▶ **Your objective**
A single number is required: how many lines below include the string "getsb".

▶ **Given data**

::::::::::

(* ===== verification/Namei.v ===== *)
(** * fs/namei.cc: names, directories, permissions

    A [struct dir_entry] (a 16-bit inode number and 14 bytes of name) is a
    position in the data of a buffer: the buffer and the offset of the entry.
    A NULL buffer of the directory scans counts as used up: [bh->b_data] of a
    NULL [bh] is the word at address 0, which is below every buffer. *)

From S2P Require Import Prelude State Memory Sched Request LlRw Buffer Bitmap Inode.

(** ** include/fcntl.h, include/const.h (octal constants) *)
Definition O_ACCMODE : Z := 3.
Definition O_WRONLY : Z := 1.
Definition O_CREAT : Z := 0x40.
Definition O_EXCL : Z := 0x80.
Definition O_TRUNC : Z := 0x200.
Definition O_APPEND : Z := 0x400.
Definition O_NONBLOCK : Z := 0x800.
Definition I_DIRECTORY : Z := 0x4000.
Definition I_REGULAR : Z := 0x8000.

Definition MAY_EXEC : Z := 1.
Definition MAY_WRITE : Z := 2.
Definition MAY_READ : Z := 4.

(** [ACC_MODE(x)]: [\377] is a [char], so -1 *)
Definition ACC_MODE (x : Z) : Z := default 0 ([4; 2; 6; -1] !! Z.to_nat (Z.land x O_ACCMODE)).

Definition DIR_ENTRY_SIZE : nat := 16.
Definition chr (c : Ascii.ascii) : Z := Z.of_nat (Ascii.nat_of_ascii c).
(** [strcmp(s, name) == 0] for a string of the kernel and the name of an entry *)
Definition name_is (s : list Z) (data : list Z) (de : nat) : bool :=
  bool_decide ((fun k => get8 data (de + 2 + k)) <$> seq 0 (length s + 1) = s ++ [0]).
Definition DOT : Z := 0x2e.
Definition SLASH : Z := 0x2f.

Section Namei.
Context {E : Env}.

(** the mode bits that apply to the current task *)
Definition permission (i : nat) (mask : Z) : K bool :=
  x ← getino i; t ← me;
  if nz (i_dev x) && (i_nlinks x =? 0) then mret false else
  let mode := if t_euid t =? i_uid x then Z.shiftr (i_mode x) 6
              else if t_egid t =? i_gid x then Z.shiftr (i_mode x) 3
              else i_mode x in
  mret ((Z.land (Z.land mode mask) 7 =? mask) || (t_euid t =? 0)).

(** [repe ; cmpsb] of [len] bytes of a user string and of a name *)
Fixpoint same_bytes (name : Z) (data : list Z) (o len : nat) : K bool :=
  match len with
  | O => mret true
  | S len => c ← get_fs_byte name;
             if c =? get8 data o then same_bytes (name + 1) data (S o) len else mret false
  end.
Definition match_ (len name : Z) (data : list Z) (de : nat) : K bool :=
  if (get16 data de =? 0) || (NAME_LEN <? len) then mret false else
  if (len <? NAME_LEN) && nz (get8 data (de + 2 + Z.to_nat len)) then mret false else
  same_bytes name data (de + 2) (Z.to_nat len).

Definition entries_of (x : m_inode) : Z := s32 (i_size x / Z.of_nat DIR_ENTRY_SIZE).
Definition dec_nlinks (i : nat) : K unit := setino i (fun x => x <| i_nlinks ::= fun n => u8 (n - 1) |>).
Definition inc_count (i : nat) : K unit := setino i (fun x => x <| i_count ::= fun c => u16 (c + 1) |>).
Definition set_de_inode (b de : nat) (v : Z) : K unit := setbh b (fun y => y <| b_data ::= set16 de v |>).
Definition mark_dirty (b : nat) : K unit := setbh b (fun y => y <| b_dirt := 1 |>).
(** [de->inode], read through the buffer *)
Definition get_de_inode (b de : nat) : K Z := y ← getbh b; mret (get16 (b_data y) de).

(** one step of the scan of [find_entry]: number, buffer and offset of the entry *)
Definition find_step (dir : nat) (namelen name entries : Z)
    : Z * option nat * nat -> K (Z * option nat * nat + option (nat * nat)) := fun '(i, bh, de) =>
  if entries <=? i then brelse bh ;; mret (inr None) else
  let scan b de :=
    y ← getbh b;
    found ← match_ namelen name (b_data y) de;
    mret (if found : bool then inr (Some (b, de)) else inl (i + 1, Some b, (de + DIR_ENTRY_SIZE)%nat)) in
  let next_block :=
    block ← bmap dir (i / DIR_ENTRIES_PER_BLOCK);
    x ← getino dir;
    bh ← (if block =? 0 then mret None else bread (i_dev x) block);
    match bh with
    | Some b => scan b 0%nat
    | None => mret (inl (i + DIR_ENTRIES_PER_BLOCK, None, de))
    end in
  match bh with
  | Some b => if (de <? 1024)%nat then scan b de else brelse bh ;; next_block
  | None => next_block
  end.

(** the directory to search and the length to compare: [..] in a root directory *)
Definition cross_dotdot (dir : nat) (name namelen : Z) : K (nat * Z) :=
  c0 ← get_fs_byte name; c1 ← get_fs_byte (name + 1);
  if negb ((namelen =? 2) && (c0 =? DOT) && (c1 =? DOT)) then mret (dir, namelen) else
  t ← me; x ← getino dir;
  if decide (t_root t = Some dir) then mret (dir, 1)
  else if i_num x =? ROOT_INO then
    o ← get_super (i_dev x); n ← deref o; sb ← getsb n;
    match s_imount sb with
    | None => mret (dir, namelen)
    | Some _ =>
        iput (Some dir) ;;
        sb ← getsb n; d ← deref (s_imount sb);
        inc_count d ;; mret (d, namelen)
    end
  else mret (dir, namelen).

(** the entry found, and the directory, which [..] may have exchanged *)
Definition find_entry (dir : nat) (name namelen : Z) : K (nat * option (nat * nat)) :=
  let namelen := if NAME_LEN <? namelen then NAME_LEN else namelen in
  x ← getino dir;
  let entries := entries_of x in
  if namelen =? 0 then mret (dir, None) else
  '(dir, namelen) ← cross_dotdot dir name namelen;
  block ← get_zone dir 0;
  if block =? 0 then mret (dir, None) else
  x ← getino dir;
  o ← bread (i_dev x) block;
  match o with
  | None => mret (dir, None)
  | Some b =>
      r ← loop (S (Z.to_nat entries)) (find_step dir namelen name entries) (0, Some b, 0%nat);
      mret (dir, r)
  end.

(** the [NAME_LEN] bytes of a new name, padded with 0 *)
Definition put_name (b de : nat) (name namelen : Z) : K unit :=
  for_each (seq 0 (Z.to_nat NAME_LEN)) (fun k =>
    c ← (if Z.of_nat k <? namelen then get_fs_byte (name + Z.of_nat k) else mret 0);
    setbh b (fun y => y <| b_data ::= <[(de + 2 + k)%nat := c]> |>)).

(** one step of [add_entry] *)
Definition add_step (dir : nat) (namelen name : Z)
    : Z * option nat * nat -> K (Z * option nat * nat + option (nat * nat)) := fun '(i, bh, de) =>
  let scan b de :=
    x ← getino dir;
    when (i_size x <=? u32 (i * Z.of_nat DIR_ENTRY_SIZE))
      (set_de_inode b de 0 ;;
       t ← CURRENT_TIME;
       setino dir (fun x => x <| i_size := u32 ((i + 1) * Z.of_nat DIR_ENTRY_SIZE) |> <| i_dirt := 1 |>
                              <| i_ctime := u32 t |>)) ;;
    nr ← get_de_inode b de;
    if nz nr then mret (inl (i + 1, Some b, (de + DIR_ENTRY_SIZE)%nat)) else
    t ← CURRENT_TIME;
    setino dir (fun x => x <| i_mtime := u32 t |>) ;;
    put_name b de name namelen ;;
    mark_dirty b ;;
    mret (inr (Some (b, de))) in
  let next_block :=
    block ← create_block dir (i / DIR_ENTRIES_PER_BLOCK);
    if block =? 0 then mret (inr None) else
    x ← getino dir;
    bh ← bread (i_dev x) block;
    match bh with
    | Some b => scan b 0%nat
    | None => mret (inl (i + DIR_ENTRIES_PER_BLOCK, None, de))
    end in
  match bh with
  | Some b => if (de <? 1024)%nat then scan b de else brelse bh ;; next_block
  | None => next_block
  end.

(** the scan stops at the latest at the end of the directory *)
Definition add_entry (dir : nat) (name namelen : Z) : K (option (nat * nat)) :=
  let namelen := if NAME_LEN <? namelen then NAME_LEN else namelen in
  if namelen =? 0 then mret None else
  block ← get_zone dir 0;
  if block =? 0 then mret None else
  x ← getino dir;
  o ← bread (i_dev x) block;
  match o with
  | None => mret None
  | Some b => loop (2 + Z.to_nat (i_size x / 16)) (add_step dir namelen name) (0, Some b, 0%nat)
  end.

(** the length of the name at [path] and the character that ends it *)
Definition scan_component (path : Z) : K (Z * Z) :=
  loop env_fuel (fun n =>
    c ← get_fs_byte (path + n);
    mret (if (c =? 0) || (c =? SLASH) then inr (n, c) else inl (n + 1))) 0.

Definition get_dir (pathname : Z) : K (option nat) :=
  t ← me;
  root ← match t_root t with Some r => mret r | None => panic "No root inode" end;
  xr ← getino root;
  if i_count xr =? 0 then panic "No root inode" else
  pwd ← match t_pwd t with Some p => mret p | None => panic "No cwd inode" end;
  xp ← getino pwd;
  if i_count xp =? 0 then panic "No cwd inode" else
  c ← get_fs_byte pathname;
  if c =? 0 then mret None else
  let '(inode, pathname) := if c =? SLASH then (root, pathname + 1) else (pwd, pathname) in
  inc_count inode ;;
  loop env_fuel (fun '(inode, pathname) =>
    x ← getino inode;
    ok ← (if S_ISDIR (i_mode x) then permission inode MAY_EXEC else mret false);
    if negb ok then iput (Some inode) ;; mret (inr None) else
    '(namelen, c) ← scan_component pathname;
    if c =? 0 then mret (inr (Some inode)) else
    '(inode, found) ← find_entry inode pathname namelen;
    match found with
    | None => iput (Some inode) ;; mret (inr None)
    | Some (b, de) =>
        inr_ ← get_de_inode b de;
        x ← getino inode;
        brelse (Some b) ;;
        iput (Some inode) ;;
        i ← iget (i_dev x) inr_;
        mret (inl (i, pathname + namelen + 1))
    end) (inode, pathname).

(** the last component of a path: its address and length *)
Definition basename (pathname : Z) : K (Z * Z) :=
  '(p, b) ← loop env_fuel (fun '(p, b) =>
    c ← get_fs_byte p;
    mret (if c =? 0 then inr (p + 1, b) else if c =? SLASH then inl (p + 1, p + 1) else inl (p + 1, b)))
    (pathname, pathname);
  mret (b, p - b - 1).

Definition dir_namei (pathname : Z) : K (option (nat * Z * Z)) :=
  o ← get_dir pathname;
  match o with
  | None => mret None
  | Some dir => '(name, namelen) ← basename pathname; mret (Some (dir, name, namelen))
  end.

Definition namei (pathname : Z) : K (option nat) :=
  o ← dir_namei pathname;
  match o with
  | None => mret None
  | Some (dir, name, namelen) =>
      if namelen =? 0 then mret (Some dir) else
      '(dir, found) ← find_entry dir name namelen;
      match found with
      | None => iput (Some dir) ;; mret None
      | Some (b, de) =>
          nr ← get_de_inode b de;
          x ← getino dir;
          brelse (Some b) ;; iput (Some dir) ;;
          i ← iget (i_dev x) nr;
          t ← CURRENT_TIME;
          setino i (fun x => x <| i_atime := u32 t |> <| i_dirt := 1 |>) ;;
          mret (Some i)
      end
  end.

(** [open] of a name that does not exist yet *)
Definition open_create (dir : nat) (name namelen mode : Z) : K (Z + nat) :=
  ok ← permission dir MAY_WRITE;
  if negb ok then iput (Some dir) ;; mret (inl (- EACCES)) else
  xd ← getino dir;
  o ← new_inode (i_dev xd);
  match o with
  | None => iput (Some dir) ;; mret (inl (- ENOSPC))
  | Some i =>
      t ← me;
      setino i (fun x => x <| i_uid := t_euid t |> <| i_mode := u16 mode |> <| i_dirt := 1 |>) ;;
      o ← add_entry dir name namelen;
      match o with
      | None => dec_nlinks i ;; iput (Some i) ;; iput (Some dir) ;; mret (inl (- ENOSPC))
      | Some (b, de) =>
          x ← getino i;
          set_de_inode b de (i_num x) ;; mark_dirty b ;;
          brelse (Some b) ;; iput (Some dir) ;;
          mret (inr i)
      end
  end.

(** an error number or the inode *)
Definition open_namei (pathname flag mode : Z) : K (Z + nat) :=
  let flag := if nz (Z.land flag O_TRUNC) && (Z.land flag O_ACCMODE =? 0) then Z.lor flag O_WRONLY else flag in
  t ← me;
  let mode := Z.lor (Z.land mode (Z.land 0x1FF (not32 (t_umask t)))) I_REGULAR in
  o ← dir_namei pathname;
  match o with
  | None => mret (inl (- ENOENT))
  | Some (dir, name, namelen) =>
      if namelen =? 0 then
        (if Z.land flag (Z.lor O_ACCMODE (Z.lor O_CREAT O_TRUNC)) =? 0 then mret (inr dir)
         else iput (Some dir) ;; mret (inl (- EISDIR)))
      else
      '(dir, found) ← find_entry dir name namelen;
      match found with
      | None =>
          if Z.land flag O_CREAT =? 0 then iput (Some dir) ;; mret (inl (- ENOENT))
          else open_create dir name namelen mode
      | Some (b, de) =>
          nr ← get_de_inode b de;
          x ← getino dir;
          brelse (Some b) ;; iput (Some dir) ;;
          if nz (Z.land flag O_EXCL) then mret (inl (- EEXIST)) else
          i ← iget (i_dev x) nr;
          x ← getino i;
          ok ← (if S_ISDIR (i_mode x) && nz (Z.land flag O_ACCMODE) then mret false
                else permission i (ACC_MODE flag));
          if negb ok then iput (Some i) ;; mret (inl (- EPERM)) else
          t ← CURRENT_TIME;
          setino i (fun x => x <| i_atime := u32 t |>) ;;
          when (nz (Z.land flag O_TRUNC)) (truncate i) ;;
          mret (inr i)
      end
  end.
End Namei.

::::::::::

▶ **Reply**
2